Studies of static monolayers demonstrated higher Rho-kinase dependent cell contractility on stiff substrata, with corresponding increases in stress fiber formation,5 monolayer forces13 and leakier junctions.12 Thus in prior studies, cells cultured on stiff elastomeric membranes likely had elevated levels of active RhoA, relative to cells in pulmonary tissue. Thrombin treatment also increased Rho kinase-dependent stress fiber and gap formation on stiff matrices relative to soft ones.5,13 Our results with static monolayers similarly demonstrated increased gap formation on 15 kPa hydrogels relative to 5 kPa, but we also showed that the effect was mitigated by equibiaxial 5% CS (Fig. 4b). Importantly, physiologically relevant substrate stiffness and cyclic stretch together had a greater protective effect against agonist challenge. We further showed that the attenuation in the gap formation rate, indicative of monolayer recovery, was delayed to the 15–25 min interval in monolayers on static 15 kPa substrates, relative to other conditions (Fig. 4c). Fifteen minutes after thrombin addition, even as gap areas increased, prominent lamellipodia were visible for all conditions, except on the static 15 kPa substrates (Fig. 5, Supp. Videos 3, 4). Further, at the 55 min time point (Fig. 4b), only the softer substrate maintained a significant effect (Table 1), suggesting that stretched monolayers on 5 kPa gels completed resealing earlier than on 15 kPa gels (Fig. 4b). Our results thus establish that both physiological matrix stiffness and physiological cyclic stretch coordinate to protect pulmonary endothelial monolayers against disruption by inflammatory mediators such as thrombin.
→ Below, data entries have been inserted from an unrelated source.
(** The first half of a release: the holds are counted down. *)
Definition release_counted (v : Vault.Vault) (ids : list ManifestId) : Vault.Vault :=
  Vault.MkVault (Vault.v_process v) (release_counts (Vault.v_holds v) ids).1 (Vault.v_released v).

(** A room has taken a step.  A room that has closed is gone from the directory. *)
Definition room_stepped (w : world) (h : nat) (r r' : Room R) : world :=
  let os := drop (length (out r)) (out r') in
  w <| w_vault := take_holds (w_vault w) os |> <| w_releases := w_releases w ++ releases_of os |>
    <| w_rooms := if closed r' then delete h (w_rooms w) else <[h := r']> (w_rooms w) |>.

Abbreviation step := (step_room hmac_verify crc outcome disk).

Inductive world_step : world → world → Prop :=
  (* connections serve and receive, the server collects *)
  | ws_use w op : Whole.op_fine blake3 Fs op → (∀ id, ¬ Whole.releases op id) →
      world_step w (w <| w_vault := Vault.v_use blake3 Fs Zs config fails named (w_vault w) op |>)
  | ws_collect w :
      world_step w (w <| w_vault := Vault.v_collect_released blake3 Fs Zs config fails named (w_vault w) |>)
  (* a release, in its two halves *)
  | ws_release w before ids after : w_releases w = before ++ ids :: after →
      world_step w (w <| w_releases := before ++ after |> <| w_vault := release_counted (w_vault w) ids |>
        <| w_between := (release_counts (Vault.v_holds (w_vault w)) ids).2 :: w_between w |>)
  | ws_drop w before unheld after : w_between w = before ++ unheld :: after →
      world_step w (w <| w_between := before ++ after |>
        <| w_vault := Vault.v_drop_unheld blake3 Fs Zs config fails named (w_vault w) unheld |>)
  (* rooms open and take steps *)
  | ws_open w h r : w_rooms w !! h = None → is_Some (snapshots r) → held_snapshots r = [] →
      world_step w (w <| w_rooms := <[h := r]> (w_rooms w) |>)
  | ws_room w h r now s : w_rooms w !! h = Some r → closed r = false → is_received s = false →
      world_step w (room_stepped w h r (step r now s))
  (* a stream receives a save the room asked for *)
  | ws_begin w h p snapshot :
      world_step w (w <| w_vault := Vault.v_hold (w_vault w) snapshot |> <| w_uploads := (h, p, snapshot) :: w_uploads w |>)
  | ws_failed w before h p snapshot after : w_uploads w = before ++ (h, p, snapshot) :: after →
      world_step w (w <| w_uploads := before ++ after |> <| w_releases := w_releases w ++ [[snapshot]] |>)
  | ws_received w before h p snapshot after mf : w_uploads w = before ++ (h, p, snapshot) :: after →
      manifest_id mf = snapshot → Whole.kept blake3 Fs (Vault.v_store (w_vault w)) snapshot → is_Some (w_rooms w !! h) →
      world_step w (w <| w_uploads := before ++ after |> <| w_told := w_told w ++ [(h, p, snapshot, mf)] |>)
  (* the room hears of it, or is gone before it does *)
  | ws_told w before h p snapshot mf after r now : w_told w = before ++ (h, p, snapshot, mf) :: after →
      w_rooms w !! h = Some r → closed r = false →
      world_step w (room_stepped (w <| w_told := before ++ after |>) h r (step r now (StepCommand (CmdUploaded p snapshot (Ok mf)))))
  | ws_lost w before h p snapshot mf after : w_told w = before ++ (h, p, snapshot, mf) :: after → w_rooms w !! h = None →
      world_step w (w <| w_told := before ++ after |>).

Definition world_new : world := MkWorld Vault.v_new [] ∅ [] [] [].

(** * The books *)
Definition in_rooms (w : world) (id : ManifestId) : Z := map_sum ((λ r, slots r id) <$> w_rooms w).

(** What the holds on a snapshot are for. *)
Definition owed (w : world) (id : ManifestId) : Z :=
  in_rooms w id + count id ((λ u, u.2) <$> w_uploads w) + count id ((λ t, manifest_id t.2) <$> w_told w) + count id (concat (w_releases w)).

Definition held_by (v : Vault.Vault) (id : ManifestId) : Z := Z.of_nat (hold_count (Vault.v_holds v) id).

Record sound (w : world) : Prop := {
  so_whole : Whole.whole_process blake3 Fs Zs config (Vault.v_process (w_vault w));
  so_counts : counts_positive (Vault.v_holds (w_vault w));
  so_books : ∀ id, owed w id ≤ held_by (w_vault w) id;
  so_rooms : ∀ h r, w_rooms w !! h = Some r → is_Some (snapshots r) ∧
    ∀ id, id ∈ held_snapshots r → Whole.kept blake3 Fs (Vault.v_store (w_vault w)) id;
  so_told : ∀ t, t ∈ w_told w → Whole.kept blake3 Fs (Vault.v_store (w_vault w)) (manifest_id t.2);
}.

Hypothesis bound_range : Store.max_bytes config < u64_max.
Hypothesis zstd : StoreInv.zstd_law Zs.
Hypothesis fields : Manifest.FieldsLaws Fs.
Hypothesis blake3_digest : ∀ bytes, Manifest.is_digest (blake3 bytes).

Lemma in_rooms_insert w h r id : map_sum ((λ r, slots r id) <$> <[h := r]> (w_rooms w)) =
  in_rooms w id - default 0 ((λ r, slots r id) <$> w_rooms w !! h) + slots r id.
Proof. unfold in_rooms. by rewrite fmap_insert, map_sum_insert, lookup_fmap. Qed.

Lemma in_rooms_delete w h id : map_sum ((λ r, slots r id) <$> delete h (w_rooms w)) =
  in_rooms w id - default 0 ((λ r, slots r id) <$> w_rooms w !! h).
Proof. unfold in_rooms. by rewrite fmap_delete, map_sum_delete, lookup_fmap. Qed.

Lemma in_rooms_nonneg w id : 0 ≤ in_rooms w id.
Proof.
  unfold in_rooms. apply map_sum_nonneg. intros h. rewrite lookup_fmap. destruct (w_rooms w !! h); cbn; [apply count_nonneg | lia].
Qed.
These findings suggest that fibrotic lung tissue could augment pulmonary vascular leak triggered by inflammatory mediators and barrier agonists, and delay endothelial barrier recovery relative to healthy tissue. Hypoxia is believed to increase pulmonary tissue stiffness,19 which is associated with disorders such as pulmonary fibrosis.15 Genetic polymorphisms1 and aging12,27 can also contribute to vascular stiffening. The balance between cell–cell and cell-substrate adhesion and cell contractility is complex.8 However, the device described here provides a platform for investigating their influence on endothelial function, and for interrogating the dynamic, subcellular mechanisms contributing to the mechanical regulation of the vascular endothelium.